::: SOURCE MATERIAL :::
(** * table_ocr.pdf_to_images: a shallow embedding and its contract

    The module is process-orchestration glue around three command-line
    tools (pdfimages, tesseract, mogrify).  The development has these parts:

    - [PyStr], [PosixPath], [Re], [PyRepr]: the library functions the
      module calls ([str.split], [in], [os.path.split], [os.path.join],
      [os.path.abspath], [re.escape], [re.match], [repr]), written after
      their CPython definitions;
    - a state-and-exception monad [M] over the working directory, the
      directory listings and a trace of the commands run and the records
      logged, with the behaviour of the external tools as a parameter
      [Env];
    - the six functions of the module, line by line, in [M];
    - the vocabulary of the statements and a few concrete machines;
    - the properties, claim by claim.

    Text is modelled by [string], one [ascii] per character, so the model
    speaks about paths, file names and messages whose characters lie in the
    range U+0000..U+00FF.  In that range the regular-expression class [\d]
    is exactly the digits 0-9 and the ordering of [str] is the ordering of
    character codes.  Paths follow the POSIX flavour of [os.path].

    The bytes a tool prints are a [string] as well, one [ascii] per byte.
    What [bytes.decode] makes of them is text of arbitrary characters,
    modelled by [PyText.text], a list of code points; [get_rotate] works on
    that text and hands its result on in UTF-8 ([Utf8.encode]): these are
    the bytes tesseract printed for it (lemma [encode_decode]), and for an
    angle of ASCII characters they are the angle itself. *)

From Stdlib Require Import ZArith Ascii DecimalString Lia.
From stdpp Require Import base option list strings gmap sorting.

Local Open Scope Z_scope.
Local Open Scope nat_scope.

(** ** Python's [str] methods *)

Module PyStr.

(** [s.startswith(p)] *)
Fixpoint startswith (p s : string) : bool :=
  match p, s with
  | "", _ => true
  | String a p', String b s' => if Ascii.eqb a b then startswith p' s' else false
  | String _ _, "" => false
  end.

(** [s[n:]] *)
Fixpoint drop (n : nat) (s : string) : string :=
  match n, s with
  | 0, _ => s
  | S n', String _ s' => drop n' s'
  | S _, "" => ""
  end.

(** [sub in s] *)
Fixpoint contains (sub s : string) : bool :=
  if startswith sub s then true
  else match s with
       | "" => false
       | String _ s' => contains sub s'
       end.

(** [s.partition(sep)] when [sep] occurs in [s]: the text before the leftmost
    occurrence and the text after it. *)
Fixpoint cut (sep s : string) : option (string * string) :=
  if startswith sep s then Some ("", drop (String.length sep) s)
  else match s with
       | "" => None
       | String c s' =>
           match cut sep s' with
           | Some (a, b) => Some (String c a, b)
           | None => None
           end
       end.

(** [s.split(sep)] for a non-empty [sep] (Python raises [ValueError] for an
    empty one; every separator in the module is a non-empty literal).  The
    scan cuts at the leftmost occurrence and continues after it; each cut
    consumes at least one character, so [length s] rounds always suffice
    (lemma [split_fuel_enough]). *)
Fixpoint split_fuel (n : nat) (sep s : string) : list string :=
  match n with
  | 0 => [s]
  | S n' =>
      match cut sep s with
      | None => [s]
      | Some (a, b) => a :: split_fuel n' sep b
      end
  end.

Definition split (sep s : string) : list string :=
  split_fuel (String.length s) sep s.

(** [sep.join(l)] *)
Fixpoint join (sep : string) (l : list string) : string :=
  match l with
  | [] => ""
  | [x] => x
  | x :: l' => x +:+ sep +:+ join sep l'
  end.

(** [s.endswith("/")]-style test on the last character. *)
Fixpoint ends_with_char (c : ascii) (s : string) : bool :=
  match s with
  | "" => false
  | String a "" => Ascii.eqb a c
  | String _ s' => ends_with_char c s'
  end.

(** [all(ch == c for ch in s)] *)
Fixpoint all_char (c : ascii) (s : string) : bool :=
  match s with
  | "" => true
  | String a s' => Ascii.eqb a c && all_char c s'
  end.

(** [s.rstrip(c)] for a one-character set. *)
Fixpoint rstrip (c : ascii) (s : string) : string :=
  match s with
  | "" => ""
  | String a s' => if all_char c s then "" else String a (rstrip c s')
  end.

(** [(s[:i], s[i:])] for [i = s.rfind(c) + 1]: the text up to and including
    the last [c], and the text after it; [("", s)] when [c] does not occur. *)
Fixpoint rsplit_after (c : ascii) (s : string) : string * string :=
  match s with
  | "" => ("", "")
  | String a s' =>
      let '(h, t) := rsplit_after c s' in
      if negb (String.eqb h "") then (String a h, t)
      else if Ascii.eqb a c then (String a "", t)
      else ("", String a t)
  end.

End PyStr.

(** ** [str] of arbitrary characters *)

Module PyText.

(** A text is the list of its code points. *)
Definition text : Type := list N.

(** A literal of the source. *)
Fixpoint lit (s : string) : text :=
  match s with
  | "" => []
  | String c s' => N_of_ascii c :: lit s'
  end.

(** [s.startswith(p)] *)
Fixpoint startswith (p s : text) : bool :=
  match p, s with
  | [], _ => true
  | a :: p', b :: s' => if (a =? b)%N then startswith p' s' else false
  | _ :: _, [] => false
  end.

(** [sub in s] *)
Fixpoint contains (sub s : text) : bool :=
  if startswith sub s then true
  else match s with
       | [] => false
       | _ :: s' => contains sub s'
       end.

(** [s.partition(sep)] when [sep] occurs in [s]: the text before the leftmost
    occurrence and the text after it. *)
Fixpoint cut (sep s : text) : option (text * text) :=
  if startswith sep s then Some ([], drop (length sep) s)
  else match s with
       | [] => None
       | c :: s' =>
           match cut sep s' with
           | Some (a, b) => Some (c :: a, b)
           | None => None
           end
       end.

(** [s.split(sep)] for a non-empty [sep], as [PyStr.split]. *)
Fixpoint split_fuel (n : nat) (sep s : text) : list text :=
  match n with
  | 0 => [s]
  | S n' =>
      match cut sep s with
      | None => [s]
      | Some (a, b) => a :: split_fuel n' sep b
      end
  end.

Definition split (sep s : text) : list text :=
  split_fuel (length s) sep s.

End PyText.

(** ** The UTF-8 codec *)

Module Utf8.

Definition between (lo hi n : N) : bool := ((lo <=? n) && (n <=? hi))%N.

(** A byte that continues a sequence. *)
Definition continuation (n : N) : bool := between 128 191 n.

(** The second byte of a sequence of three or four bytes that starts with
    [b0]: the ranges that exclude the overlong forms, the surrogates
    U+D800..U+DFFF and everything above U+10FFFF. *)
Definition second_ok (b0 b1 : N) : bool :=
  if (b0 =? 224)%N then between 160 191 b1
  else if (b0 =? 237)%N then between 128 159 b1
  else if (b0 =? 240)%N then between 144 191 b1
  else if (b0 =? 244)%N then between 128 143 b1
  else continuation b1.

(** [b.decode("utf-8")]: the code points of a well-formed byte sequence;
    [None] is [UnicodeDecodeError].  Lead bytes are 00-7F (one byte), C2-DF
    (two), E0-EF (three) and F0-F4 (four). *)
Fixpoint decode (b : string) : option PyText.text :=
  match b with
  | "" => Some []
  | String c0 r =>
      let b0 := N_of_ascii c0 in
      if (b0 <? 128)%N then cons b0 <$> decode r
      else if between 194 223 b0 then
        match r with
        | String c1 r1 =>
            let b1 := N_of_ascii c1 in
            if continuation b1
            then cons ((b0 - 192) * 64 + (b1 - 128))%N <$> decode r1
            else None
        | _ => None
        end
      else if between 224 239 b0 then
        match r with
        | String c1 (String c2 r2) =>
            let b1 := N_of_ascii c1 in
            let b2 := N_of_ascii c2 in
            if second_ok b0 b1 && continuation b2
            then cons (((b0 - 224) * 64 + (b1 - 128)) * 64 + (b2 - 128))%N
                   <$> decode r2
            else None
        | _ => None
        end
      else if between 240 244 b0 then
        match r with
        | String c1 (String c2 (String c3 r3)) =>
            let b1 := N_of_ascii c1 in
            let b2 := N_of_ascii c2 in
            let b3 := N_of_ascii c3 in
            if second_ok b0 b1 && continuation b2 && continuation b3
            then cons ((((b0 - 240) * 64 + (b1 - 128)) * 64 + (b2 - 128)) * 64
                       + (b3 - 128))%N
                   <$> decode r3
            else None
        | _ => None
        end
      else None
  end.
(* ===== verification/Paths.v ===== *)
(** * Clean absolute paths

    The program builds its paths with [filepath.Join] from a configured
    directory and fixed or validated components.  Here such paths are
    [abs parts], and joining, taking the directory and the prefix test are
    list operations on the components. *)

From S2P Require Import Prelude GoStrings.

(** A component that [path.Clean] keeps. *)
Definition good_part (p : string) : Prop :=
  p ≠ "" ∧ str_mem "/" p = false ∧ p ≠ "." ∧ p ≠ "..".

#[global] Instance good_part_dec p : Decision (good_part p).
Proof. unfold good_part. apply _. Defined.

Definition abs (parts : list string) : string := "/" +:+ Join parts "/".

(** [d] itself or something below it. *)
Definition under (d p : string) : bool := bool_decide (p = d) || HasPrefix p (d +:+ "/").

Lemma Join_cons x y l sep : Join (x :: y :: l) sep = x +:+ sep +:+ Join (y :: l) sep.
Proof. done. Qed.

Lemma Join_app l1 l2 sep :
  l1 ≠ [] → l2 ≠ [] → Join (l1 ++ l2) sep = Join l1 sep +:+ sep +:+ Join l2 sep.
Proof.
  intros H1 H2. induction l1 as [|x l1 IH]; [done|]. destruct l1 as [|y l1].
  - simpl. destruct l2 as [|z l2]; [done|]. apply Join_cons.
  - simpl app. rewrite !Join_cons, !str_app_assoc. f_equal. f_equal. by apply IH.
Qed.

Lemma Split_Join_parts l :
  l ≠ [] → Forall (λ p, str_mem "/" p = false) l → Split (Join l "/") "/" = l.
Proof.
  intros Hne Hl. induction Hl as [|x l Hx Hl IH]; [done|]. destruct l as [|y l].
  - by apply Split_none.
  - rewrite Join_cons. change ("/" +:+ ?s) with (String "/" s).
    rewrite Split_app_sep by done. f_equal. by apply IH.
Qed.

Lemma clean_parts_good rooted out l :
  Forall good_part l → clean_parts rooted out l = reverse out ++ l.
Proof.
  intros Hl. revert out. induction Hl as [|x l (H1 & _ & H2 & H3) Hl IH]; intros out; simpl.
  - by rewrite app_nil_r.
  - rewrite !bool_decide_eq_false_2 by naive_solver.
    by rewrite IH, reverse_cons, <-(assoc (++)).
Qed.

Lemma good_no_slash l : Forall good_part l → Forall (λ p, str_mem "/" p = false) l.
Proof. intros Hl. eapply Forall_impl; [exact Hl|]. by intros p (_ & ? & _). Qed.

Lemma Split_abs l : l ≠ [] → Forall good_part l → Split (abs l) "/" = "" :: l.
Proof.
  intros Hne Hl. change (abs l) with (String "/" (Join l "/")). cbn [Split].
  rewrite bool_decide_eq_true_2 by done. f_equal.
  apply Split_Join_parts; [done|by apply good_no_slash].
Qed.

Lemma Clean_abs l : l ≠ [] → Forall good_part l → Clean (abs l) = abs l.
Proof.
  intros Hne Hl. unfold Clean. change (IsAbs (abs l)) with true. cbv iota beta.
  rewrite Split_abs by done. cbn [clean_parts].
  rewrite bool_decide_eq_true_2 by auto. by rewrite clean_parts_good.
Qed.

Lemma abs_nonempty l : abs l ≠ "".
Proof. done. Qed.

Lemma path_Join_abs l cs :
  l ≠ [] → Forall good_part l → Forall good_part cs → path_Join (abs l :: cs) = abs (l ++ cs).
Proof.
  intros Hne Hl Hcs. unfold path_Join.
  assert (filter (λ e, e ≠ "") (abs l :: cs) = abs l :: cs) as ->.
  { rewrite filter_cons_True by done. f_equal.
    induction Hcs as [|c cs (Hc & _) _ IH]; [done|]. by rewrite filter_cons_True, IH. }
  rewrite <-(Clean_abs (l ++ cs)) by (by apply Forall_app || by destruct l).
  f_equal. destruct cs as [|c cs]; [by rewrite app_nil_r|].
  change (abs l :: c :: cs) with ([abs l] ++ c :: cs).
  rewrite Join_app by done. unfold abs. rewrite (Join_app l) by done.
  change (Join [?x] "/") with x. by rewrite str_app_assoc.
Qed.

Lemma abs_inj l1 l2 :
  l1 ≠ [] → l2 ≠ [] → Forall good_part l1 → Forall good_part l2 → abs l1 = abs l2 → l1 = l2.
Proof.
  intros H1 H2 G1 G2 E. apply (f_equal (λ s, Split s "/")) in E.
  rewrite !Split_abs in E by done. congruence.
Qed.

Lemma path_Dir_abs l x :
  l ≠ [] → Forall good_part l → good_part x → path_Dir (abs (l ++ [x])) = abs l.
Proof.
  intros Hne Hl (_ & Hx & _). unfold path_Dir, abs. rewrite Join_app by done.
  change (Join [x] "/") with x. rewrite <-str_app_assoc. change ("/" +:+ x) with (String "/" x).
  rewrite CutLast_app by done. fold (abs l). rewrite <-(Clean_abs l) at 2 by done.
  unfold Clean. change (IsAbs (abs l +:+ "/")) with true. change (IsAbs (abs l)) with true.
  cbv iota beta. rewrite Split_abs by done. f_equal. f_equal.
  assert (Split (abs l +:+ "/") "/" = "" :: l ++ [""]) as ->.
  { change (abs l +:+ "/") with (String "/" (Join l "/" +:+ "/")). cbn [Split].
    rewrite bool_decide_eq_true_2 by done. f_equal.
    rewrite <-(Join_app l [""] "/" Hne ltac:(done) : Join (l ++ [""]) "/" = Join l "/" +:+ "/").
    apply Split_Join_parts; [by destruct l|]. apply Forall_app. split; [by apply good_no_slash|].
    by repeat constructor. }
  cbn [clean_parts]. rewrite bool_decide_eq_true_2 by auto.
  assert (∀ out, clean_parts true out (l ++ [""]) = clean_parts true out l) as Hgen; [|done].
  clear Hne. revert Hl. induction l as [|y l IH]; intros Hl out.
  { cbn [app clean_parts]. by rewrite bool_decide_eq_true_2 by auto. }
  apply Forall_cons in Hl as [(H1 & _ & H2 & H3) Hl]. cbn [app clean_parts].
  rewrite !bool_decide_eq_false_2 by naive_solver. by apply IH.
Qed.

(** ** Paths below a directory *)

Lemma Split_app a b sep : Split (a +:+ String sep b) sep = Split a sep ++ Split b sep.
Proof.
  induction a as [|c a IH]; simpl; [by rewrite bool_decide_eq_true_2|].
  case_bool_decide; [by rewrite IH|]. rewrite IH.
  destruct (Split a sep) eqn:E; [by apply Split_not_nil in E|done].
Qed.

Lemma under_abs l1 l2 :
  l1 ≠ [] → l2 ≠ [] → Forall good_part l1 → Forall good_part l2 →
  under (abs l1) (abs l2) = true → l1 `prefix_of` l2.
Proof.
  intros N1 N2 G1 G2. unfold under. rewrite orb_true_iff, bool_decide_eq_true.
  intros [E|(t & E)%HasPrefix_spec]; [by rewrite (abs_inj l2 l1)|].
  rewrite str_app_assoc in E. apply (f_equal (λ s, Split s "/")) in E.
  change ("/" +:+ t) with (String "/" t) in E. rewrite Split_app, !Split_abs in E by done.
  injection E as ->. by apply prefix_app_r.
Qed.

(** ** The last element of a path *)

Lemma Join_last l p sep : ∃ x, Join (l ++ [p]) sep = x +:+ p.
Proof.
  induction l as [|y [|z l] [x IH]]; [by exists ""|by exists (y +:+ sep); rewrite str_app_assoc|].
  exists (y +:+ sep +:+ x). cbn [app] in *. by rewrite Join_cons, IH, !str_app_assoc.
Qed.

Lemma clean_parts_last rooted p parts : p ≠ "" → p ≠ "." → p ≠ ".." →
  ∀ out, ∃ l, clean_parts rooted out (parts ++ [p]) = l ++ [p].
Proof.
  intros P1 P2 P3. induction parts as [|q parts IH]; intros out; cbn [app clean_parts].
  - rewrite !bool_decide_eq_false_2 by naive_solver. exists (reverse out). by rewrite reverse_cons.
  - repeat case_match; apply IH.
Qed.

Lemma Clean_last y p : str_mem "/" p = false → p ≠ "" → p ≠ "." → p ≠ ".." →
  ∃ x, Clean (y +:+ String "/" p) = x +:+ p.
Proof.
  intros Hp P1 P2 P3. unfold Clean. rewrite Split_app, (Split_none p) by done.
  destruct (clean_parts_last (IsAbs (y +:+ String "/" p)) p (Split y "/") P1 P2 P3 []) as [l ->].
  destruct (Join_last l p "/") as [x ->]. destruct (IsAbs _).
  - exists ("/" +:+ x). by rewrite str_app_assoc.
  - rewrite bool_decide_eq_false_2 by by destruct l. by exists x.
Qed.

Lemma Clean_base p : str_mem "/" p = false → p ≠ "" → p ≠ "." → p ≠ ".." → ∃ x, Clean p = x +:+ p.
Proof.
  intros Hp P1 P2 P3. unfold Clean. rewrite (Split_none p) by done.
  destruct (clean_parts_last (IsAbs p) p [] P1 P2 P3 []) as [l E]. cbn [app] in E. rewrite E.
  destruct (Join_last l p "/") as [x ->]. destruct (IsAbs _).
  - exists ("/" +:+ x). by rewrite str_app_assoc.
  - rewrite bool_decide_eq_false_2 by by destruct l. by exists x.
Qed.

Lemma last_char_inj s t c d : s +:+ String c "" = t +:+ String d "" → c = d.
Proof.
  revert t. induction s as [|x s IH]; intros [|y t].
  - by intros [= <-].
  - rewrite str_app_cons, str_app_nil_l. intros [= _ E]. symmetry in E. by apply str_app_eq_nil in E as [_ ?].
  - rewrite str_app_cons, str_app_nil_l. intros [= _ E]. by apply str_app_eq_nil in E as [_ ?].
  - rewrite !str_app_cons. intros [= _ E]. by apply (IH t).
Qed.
:::
WHAT IS REQUIRED: Search the entries above for the string "these", and report each line where it occurs.

RESPONSE TO THE EXERCISE:
    tools (pdfimages, tesseract, mogrify).  The development has these parts:
    that text and hands its result on in UTF-8 ([Utf8.encode]): these are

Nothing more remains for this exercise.